• **WHAT THE TASK REQUIRES**: Retype, exactly as they appear below, the lines between the line holding "(wantedChangeset : Changeset)" and the line holding "let pl := if wantDetach", both ends included.

┌──

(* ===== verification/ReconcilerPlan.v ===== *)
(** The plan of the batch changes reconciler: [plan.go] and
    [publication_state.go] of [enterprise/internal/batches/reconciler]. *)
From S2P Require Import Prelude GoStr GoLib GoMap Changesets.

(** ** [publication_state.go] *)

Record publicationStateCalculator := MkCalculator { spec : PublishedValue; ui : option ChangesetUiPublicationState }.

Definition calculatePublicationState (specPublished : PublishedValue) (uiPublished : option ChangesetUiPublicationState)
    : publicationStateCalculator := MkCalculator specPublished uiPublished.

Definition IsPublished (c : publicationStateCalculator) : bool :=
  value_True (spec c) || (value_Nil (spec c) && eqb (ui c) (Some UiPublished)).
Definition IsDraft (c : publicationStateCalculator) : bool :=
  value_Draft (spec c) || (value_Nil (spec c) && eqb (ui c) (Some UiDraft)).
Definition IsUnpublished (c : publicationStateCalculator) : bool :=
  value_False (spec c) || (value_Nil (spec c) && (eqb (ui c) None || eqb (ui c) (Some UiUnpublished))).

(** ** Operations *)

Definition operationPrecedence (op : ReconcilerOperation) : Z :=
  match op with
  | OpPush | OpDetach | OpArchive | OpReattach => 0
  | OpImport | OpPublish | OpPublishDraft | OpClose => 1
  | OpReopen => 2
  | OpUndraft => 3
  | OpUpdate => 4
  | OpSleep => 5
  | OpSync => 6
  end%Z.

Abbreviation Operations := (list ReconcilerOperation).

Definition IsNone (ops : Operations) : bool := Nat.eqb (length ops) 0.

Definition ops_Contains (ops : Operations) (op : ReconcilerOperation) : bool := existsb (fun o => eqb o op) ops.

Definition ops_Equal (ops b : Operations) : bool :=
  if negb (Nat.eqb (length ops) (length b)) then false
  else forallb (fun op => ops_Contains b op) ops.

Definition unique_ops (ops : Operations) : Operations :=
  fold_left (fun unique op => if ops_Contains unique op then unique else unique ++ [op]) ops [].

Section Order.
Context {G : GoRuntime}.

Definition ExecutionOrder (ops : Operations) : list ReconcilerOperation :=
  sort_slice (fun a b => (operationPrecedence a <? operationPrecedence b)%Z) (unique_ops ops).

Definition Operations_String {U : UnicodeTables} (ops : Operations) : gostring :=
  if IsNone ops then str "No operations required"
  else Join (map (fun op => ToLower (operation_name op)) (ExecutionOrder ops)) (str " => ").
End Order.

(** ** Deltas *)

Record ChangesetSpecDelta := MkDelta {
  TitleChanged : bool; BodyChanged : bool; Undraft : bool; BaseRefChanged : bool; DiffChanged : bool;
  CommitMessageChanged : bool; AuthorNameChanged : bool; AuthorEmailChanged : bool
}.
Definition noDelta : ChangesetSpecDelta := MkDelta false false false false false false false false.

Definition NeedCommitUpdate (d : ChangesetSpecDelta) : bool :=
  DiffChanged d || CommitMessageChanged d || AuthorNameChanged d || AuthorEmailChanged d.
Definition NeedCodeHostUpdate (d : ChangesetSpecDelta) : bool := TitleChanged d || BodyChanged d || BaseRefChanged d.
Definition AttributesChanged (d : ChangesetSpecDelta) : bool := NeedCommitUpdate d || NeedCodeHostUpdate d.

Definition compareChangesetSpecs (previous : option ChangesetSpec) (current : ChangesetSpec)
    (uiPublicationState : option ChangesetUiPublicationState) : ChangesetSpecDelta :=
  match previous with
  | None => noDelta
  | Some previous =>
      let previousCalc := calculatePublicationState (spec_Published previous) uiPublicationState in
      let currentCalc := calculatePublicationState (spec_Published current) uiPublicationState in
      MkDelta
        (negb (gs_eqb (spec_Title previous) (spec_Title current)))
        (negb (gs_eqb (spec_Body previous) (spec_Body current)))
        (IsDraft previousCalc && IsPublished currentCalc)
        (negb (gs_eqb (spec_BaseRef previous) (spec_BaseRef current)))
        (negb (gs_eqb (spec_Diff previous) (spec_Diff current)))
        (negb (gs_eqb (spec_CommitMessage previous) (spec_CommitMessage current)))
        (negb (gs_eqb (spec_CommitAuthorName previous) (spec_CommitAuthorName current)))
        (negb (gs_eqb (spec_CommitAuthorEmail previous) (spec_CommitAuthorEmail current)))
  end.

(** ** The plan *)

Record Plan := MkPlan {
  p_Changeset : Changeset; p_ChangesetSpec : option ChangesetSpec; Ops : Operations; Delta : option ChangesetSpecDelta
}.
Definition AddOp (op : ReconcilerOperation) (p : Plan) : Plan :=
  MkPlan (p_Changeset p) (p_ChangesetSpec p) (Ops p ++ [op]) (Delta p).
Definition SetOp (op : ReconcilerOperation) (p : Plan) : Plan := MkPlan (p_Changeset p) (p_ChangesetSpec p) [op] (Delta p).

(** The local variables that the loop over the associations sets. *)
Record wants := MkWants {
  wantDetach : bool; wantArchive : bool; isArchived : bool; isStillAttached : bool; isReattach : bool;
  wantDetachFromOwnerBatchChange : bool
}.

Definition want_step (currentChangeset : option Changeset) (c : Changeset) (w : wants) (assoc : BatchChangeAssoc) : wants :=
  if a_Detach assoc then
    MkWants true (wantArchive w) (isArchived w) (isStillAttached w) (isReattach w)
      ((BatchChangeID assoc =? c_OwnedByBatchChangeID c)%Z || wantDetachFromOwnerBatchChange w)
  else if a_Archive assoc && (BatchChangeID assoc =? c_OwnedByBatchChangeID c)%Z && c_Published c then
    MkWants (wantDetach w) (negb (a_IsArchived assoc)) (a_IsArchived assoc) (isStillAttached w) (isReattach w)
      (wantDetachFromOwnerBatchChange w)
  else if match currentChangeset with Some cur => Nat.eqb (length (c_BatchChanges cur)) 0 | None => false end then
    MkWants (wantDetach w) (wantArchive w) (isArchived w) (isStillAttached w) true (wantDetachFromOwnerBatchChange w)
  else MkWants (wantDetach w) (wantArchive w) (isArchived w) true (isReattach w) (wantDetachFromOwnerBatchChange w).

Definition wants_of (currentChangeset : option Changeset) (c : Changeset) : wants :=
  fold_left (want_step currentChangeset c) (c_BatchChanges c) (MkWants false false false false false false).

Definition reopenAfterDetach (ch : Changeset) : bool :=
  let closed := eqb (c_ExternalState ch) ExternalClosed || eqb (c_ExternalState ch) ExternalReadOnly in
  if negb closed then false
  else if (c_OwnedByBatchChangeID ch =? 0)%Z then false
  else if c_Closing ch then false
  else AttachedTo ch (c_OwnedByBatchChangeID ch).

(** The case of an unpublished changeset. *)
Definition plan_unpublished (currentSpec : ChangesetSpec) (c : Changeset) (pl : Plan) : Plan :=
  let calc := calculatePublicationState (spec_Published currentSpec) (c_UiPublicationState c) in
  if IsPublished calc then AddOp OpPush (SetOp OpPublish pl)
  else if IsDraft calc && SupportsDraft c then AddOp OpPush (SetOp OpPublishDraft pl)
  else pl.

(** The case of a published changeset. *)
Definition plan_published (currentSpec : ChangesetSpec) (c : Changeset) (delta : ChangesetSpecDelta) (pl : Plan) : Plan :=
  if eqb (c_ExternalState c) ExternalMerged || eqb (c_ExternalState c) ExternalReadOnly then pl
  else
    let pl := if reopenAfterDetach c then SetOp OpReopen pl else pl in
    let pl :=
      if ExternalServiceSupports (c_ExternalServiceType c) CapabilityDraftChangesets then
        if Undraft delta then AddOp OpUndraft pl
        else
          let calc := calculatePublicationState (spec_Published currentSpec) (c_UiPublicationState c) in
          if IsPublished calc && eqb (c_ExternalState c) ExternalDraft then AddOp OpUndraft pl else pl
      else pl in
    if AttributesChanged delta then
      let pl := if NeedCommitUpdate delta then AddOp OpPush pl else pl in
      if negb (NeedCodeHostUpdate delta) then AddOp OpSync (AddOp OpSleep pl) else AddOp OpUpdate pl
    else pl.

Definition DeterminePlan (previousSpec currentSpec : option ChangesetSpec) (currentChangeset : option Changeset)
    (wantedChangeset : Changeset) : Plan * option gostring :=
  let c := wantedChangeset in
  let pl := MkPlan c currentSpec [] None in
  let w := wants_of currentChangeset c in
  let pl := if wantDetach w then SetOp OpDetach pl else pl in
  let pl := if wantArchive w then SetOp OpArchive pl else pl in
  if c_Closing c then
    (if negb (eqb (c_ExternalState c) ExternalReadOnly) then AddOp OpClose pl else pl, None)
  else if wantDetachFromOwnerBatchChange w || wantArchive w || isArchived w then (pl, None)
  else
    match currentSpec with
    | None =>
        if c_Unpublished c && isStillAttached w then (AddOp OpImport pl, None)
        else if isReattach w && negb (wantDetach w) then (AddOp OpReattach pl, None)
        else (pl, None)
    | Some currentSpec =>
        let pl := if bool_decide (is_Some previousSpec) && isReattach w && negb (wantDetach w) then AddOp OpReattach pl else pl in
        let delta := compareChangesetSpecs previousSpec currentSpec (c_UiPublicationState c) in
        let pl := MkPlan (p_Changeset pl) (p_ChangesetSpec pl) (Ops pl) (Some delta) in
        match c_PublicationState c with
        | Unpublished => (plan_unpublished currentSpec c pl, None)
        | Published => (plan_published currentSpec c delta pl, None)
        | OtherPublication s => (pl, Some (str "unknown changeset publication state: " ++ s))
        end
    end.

└──

• **ANSWER TO THIS TASK**:
    (wantedChangeset : Changeset) : Plan * option gostring :=
  let c := wantedChangeset in
  let pl := MkPlan c currentSpec [] None in
  let w := wants_of currentChangeset c in
  let pl := if wantDetach w then SetOp OpDetach pl else pl in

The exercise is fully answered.